Your task -
For the entries below, the expected answer is the line with "(* ===== verification/GeofenceAdapter.v", the line with "[src/gps/core/LocAdapterBase.cpp] the clients", and every line between them, exactly as written, and nothing more.

[Data entries]
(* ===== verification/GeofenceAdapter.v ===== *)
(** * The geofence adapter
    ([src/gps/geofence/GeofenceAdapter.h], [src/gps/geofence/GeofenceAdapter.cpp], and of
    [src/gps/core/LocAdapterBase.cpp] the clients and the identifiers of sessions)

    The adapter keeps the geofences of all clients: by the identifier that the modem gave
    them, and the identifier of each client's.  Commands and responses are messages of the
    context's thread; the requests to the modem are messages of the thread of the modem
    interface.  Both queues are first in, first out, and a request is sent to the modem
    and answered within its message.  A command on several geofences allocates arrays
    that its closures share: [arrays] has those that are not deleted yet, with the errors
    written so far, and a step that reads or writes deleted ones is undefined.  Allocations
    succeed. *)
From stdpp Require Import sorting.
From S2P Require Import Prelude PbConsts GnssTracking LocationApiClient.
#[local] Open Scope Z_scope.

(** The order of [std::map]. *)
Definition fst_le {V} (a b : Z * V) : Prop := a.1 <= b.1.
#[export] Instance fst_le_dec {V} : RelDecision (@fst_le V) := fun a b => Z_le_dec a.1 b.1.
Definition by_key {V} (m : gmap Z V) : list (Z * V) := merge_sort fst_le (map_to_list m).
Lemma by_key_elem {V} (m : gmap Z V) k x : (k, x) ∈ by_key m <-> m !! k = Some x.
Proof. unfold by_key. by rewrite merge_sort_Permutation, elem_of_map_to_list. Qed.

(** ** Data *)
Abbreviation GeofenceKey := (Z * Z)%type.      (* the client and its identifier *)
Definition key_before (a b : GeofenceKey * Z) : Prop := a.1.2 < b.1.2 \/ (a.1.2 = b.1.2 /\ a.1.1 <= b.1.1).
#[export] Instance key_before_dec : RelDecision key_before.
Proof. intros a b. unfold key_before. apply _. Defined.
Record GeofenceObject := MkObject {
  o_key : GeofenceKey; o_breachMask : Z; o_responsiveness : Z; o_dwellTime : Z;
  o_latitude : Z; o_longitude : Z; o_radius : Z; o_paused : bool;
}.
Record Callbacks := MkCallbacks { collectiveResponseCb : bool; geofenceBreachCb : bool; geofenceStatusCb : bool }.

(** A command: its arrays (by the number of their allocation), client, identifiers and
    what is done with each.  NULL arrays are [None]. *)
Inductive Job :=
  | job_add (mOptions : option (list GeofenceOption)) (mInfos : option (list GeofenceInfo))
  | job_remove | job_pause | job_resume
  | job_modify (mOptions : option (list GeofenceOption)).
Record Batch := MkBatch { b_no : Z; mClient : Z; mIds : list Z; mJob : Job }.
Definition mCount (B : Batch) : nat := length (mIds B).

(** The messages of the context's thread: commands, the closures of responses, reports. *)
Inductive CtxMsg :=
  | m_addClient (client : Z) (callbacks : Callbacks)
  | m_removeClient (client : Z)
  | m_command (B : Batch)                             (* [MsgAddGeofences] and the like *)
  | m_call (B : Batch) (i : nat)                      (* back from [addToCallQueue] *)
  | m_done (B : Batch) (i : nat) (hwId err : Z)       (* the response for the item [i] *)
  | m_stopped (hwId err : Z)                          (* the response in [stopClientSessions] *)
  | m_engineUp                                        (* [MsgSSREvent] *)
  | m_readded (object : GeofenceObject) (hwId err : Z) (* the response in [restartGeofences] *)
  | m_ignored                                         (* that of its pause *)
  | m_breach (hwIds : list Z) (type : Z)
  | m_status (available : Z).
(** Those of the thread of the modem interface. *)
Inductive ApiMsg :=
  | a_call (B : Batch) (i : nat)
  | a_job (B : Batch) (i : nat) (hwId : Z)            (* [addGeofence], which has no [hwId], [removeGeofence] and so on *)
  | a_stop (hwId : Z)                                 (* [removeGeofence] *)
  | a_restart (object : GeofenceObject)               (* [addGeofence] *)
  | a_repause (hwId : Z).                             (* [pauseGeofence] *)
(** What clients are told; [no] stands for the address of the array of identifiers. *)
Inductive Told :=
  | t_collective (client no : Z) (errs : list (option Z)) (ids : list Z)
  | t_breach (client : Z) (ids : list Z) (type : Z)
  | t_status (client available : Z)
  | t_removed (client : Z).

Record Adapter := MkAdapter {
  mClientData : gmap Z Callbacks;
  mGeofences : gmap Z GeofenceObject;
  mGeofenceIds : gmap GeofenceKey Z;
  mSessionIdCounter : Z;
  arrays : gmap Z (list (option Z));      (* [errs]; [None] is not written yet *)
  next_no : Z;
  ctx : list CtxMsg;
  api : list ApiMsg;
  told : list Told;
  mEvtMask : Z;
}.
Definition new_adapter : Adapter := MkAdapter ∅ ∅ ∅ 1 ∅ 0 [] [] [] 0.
==
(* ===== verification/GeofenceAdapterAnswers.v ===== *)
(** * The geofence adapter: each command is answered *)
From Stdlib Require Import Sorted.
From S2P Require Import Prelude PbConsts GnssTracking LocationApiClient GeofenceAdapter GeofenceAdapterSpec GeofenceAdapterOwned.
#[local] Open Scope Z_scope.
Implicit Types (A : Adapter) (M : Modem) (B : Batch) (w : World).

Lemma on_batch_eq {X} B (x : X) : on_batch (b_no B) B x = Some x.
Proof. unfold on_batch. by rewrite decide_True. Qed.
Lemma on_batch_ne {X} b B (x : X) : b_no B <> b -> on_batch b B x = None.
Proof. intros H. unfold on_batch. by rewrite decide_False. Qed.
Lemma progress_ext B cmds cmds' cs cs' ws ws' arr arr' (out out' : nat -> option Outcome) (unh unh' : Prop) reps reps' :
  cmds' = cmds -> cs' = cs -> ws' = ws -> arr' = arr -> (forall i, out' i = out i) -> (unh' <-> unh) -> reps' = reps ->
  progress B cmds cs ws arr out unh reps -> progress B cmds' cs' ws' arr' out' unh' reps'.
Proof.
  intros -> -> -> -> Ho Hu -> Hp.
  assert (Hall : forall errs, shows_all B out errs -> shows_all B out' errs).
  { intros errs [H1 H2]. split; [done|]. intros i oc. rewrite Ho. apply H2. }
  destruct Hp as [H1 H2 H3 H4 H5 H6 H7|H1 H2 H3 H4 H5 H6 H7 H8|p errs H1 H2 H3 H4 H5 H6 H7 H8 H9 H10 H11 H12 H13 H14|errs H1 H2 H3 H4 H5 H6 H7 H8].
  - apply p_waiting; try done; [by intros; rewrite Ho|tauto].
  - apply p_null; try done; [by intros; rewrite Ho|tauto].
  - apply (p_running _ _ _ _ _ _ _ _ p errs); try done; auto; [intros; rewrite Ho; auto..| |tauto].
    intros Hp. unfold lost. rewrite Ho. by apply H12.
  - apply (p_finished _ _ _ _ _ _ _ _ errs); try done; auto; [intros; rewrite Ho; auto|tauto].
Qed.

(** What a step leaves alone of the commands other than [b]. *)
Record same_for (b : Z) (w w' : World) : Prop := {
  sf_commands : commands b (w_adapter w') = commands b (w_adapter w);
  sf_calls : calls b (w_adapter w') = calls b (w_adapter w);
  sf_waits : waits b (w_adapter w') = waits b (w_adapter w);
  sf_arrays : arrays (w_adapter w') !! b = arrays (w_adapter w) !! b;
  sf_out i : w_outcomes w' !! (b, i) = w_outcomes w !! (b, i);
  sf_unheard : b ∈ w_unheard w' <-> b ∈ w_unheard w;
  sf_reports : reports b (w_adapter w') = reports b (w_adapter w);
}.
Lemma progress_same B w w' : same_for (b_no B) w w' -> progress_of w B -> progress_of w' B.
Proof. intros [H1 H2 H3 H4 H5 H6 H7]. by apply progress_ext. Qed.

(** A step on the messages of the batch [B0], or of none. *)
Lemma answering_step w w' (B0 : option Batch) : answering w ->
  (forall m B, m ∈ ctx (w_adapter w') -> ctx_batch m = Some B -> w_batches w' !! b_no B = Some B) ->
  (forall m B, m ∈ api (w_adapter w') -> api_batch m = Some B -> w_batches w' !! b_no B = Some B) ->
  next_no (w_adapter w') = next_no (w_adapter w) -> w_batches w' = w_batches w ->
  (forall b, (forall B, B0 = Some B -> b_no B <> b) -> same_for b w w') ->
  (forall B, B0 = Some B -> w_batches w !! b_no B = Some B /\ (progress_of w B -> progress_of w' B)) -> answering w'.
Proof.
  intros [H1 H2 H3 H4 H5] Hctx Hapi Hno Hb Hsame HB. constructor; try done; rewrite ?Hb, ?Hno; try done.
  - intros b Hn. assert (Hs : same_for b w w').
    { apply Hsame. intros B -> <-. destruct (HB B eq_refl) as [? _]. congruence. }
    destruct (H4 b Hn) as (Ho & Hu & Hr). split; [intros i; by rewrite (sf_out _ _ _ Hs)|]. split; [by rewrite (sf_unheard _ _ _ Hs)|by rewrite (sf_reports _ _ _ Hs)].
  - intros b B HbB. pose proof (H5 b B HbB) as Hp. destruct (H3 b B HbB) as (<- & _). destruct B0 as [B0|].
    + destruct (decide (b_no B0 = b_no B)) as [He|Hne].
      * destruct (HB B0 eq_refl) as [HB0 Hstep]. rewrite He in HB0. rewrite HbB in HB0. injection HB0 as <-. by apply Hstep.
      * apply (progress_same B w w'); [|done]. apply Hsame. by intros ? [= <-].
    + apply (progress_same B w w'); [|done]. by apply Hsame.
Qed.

Result for this task -
(* ===== verification/GeofenceAdapter.v ===== *)
(** * The geofence adapter
    ([src/gps/geofence/GeofenceAdapter.h], [src/gps/geofence/GeofenceAdapter.cpp], and of
    [src/gps/core/LocAdapterBase.cpp] the clients and the identifiers of sessions)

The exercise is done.